[PARENTAL WARNING: Due to violence, strong language and disturbing images, some content may not be suitable for children under the age of 14.]
The dude continued his search for life in Minnesota for several days since the last episode. He was positive there were people out there somewhere and he never lost hope of finding them. He couldn’t lose hope because hope was all he had. He pedaled, he searched, he pedaled, he surveyed the countryside, he pedaled, he looked under the broken concrete ruins of buildings and bridges, he pedaled, he searched caves and cornfields and burned out wastelands, he pedaled, he sometimes felt discouraged but never defeated, and he pedaled.
“Gosh darnit,” he frequently said to himself for no other reason than to relieve the deep sense of loneliness, “I WILL find some like-minded cyclists and, together, we will destroy the virus and save Minnesota–as well as the whole world.
Thanks to some suggestions from out-of-state friends (Em, Led, TJ), the dude got a few ideas on how to continue his quest. And on the seventh day, he finally found another living soul — that is, if the undead are considered living souls.
Thank goodness, Zombie agreed to be cooperative and promised not to eat any of the dude’s vital organs at all. Not even a nibble. Plus, the most helpful detail was that Zombie had a bike, and not just a regular bike, but a sweet customized virus-killing machine. With a common mission established, the duo rode off together as brothers-in-arms against a formidable enemy.
“I’ve heard some rumors about a couple of very violent folks who fiercely dislike the Corona Virus as much as we do,” announced Zombie as they were climbing a steep hill out of the flooded river valley, “and I think I might have an idea where to find them.”

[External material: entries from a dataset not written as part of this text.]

Definition put_buildpath (x : pystr) (v : values) : values :=
  let o := parsed v in
  Values (MkOptions x (constrain o) (duration o) (example o) (update_data o) (fullness o) (valgrind o) (kinds o)
    (list_tests o) (multiple o) (no_build o) (pyexample o) (retain o) (suite o) (text o) (verbose o) (html o)
    (xml o) (process_limit o)) (nocolor v).
Definition put_constrain (x : pystr) (v : values) : values :=
  let o := parsed v in
  Values (MkOptions (buildpath o) x (duration o) (example o) (update_data o) (fullness o) (valgrind o) (kinds o)
    (list_tests o) (multiple o) (no_build o) (pyexample o) (retain o) (suite o) (text o) (verbose o) (html o)
    (xml o) (process_limit o)) (nocolor v).
Definition put_duration (x : bool) (v : values) : values :=
  let o := parsed v in
  Values (MkOptions (buildpath o) (constrain o) x (example o) (update_data o) (fullness o) (valgrind o)
    (kinds o) (list_tests o) (multiple o) (no_build o) (pyexample o) (retain o) (suite o) (text o) (verbose o)
    (html o) (xml o) (process_limit o)) (nocolor v).
Definition put_example (x : pystr) (v : values) : values :=
  let o := parsed v in
  Values (MkOptions (buildpath o) (constrain o) (duration o) x (update_data o) (fullness o) (valgrind o)
    (kinds o) (list_tests o) (multiple o) (no_build o) (pyexample o) (retain o) (suite o) (text o) (verbose o)
    (html o) (xml o) (process_limit o)) (nocolor v).
Definition put_update_data (x : bool) (v : values) : values :=
  let o := parsed v in
  Values (MkOptions (buildpath o) (constrain o) (duration o) (example o) x (fullness o) (valgrind o) (kinds o)
    (list_tests o) (multiple o) (no_build o) (pyexample o) (retain o) (suite o) (text o) (verbose o) (html o)
    (xml o) (process_limit o)) (nocolor v).
Definition put_fullness (x : pystr) (v : values) : values :=
  let o := parsed v in
  Values (MkOptions (buildpath o) (constrain o) (duration o) (example o) (update_data o) x (valgrind o)
    (kinds o) (list_tests o) (multiple o) (no_build o) (pyexample o) (retain o) (suite o) (text o) (verbose o)
    (html o) (xml o) (process_limit o)) (nocolor v).
Definition put_valgrind (x : bool) (v : values) : values :=
  let o := parsed v in
  Values (MkOptions (buildpath o) (constrain o) (duration o) (example o) (update_data o) (fullness o) x
    (kinds o) (list_tests o) (multiple o) (no_build o) (pyexample o) (retain o) (suite o) (text o) (verbose o)
    (html o) (xml o) (process_limit o)) (nocolor v).
Definition put_kinds (x : bool) (v : values) : values :=
  let o := parsed v in
  Values (MkOptions (buildpath o) (constrain o) (duration o) (example o) (update_data o) (fullness o)
    (valgrind o) x (list_tests o) (multiple o) (no_build o) (pyexample o) (retain o) (suite o) (text o)
    (verbose o) (html o) (xml o) (process_limit o)) (nocolor v).
Definition put_list_tests (x : bool) (v : values) : values :=
  let o := parsed v in
  Values (MkOptions (buildpath o) (constrain o) (duration o) (example o) (update_data o) (fullness o)
    (valgrind o) (kinds o) x (multiple o) (no_build o) (pyexample o) (retain o) (suite o) (text o) (verbose o)
    (html o) (xml o) (process_limit o)) (nocolor v).
Definition put_multiple (x : bool) (v : values) : values :=
  let o := parsed v in
  Values (MkOptions (buildpath o) (constrain o) (duration o) (example o) (update_data o) (fullness o)
    (valgrind o) (kinds o) (list_tests o) x (no_build o) (pyexample o) (retain o) (suite o) (text o) (verbose o)
    (html o) (xml o) (process_limit o)) (nocolor v).
Definition put_no_build (x : bool) (v : values) : values :=
  let o := parsed v in
  Values (MkOptions (buildpath o) (constrain o) (duration o) (example o) (update_data o) (fullness o)
    (valgrind o) (kinds o) (list_tests o) (multiple o) x (pyexample o) (retain o) (suite o) (text o) (verbose o)
    (html o) (xml o) (process_limit o)) (nocolor v).
Definition put_pyexample (x : pystr) (v : values) : values :=
  let o := parsed v in
  Values (MkOptions (buildpath o) (constrain o) (duration o) (example o) (update_data o) (fullness o)
    (valgrind o) (kinds o) (list_tests o) (multiple o) (no_build o) x (retain o) (suite o) (text o) (verbose o)
    (html o) (xml o) (process_limit o)) (nocolor v).
Definition put_retain (x : bool) (v : values) : values :=
  let o := parsed v in
  Values (MkOptions (buildpath o) (constrain o) (duration o) (example o) (update_data o) (fullness o)
    (valgrind o) (kinds o) (list_tests o) (multiple o) (no_build o) (pyexample o) x (suite o) (text o)
    (verbose o) (html o) (xml o) (process_limit o)) (nocolor v).
Definition put_suite (x : pystr) (v : values) : values :=
  let o := parsed v in
  Values (MkOptions (buildpath o) (constrain o) (duration o) (example o) (update_data o) (fullness o)
    (valgrind o) (kinds o) (list_tests o) (multiple o) (no_build o) (pyexample o) (retain o) x (text o)
    (verbose o) (html o) (xml o) (process_limit o)) (nocolor v).
Definition put_text (x : pystr) (v : values) : values :=
  let o := parsed v in
  Values (MkOptions (buildpath o) (constrain o) (duration o) (example o) (update_data o) (fullness o)
    (valgrind o) (kinds o) (list_tests o) (multiple o) (no_build o) (pyexample o) (retain o) (suite o) x
    (verbose o) (html o) (xml o) (process_limit o)) (nocolor v).
Definition put_verbose (x : bool) (v : values) : values :=
  let o := parsed v in
  Values (MkOptions (buildpath o) (constrain o) (duration o) (example o) (update_data o) (fullness o)
    (valgrind o) (kinds o) (list_tests o) (multiple o) (no_build o) (pyexample o) (retain o) (suite o) (text o)
    x (html o) (xml o) (process_limit o)) (nocolor v).
Definition put_html (x : pystr) (v : values) : values :=
  let o := parsed v in
  Values (MkOptions (buildpath o) (constrain o) (duration o) (example o) (update_data o) (fullness o)
    (valgrind o) (kinds o) (list_tests o) (multiple o) (no_build o) (pyexample o) (retain o) (suite o) (text o)
    (verbose o) x (xml o) (process_limit o)) (nocolor v).
Definition put_xml (x : pystr) (v : values) : values :=
  let o := parsed v in
  Values (MkOptions (buildpath o) (constrain o) (duration o) (example o) (update_data o) (fullness o)
    (valgrind o) (kinds o) (list_tests o) (multiple o) (no_build o) (pyexample o) (retain o) (suite o) (text o)
    (verbose o) (html o) x (process_limit o)) (nocolor v).
Definition put_process_limit (x : Z) (v : values) : values :=
  let o := parsed v in
  Values (MkOptions (buildpath o) (constrain o) (duration o) (example o) (update_data o) (fullness o)
    (valgrind o) (kinds o) (list_tests o) (multiple o) (no_build o) (pyexample o) (retain o) (suite o) (text o)
    (verbose o) (html o) (xml o) x) (nocolor v).
Definition put_nocolor (x : bool) (v : values) : values := Values (parsed v) x.
Definition default_values : values :=
  Values (MkOptions [] [] false [] false (str "QUICK") false false false false false [] false [] [] false [] [] 0) false.
Definition fullness_choices : list pystr := [str "QUICK"; str "EXTENSIVE"; str "TAKES_FOREVER"].
(** Every parser has the option of the help text before its own. *)
Definition main_options : list (opt values) := [
  Opt [str "-b"; str "--buildpath"] (store_string put_buildpath);
  Opt [str "-c"; str "--constrain"] (store_string put_constrain);
  Opt [str "-d"; str "--duration"] (Flag (put_duration true));
  Opt [str "-e"; str "--example"] (store_string put_example);
  Opt [str "-u"; str "--update-data"] (Flag (put_update_data true));
  Opt [str "-f"; str "--fullness"] (store_choice fullness_choices put_fullness);
  Opt [str "-g"; str "--grind"] (Flag (put_valgrind true));
  Opt [str "-k"; str "--kinds"] (Flag (put_kinds true));
  Opt [str "-l"; str "--list"] (Flag (put_list_tests true));
  Opt [str "-m"; str "--multiple"] (Flag (put_multiple true));
  Opt [str "-n"; str "--no-build"] (Flag (put_no_build true));
  Opt [str "-p"; str "--pyexample"] (store_string put_pyexample);
  Opt [str "-r"; str "--retain"] (Flag (put_retain true));
  Opt [str "-s"; str "--suite"] (store_string put_suite);
  Opt [str "-t"; str "--text"] (store_string put_text);
  Opt [str "-v"; str "--verbose"] (Flag (put_verbose true));
  Opt [str "-w"; str "--web"; str "--html"] (store_string put_html);
  Opt [str "-x"; str "--xml"] (store_string put_xml);
  Opt [str "--nocolor"] (Flag (put_nocolor true));
  Opt [str "--jobs"] (store_int put_process_limit)].
Definition parse_main (args : list pystr) : res exn values := fst <$> parse_args main_options args default_values.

“Well, duh, let’s go to there,” replied the dude, “I can’t believe you didn’t mention this earlier.”
Before long, Zombie and the dude spotted the Virus-hating twosome near the trunk of a distant tree. They were engaged in battle with a couple swarms of dirty Corona Virus.
The dude and Zombie watched the bloody destruction and shouted in unison, “YES! They look like OUR kind of people.” They rode over to the tree and introduced themselves and the four of them quickly agreed to join forces to rid the state of those stinking Corona germs. They held a quick strategy session in which they gave their squad a name, and in which they bonded in the idea that they would never run and hide from the most deadly virus in a hundred years. No, they would take the offensive. The only road to victory was to STAND UP AND FIGHT!
After an hour of intense cycling, the Psycle Killers took a short break. It didn’t take too long before another bunch of Corona Viruses moved in. At first, the dude got a weird idea in his head. It was a variation on the old “Pied Piper” trick in which he would lead the virus mob out of Minnesota with enticing flute music. “It couldn’t hurt to try,” he figured, and the rest of the team agreed with more than a little skepticism.
Unfortunately, the dude doesn’t own a flute so he made the mistake of substituting an old harmonica. That turned out to be a bad decision because what sounded like a beautiful blues harp tune to the dude sounded like irritating screeches and moans to the deadly germs. The germs attacked!
It was a mighty battle–a bloody battle–but the Psycle Killers emerged victorious with no casualties. They knew it would have been fun to celebrate with a nice bottle of French Champagne and a variety of hors d’ ouvres and maybe a piñata, but the team was well aware that this WAR wasn’t over yet–not until they destroy the biggest, baddest, most disgusting, most putrid, and most evil Queen Mother of the entire Corona universe.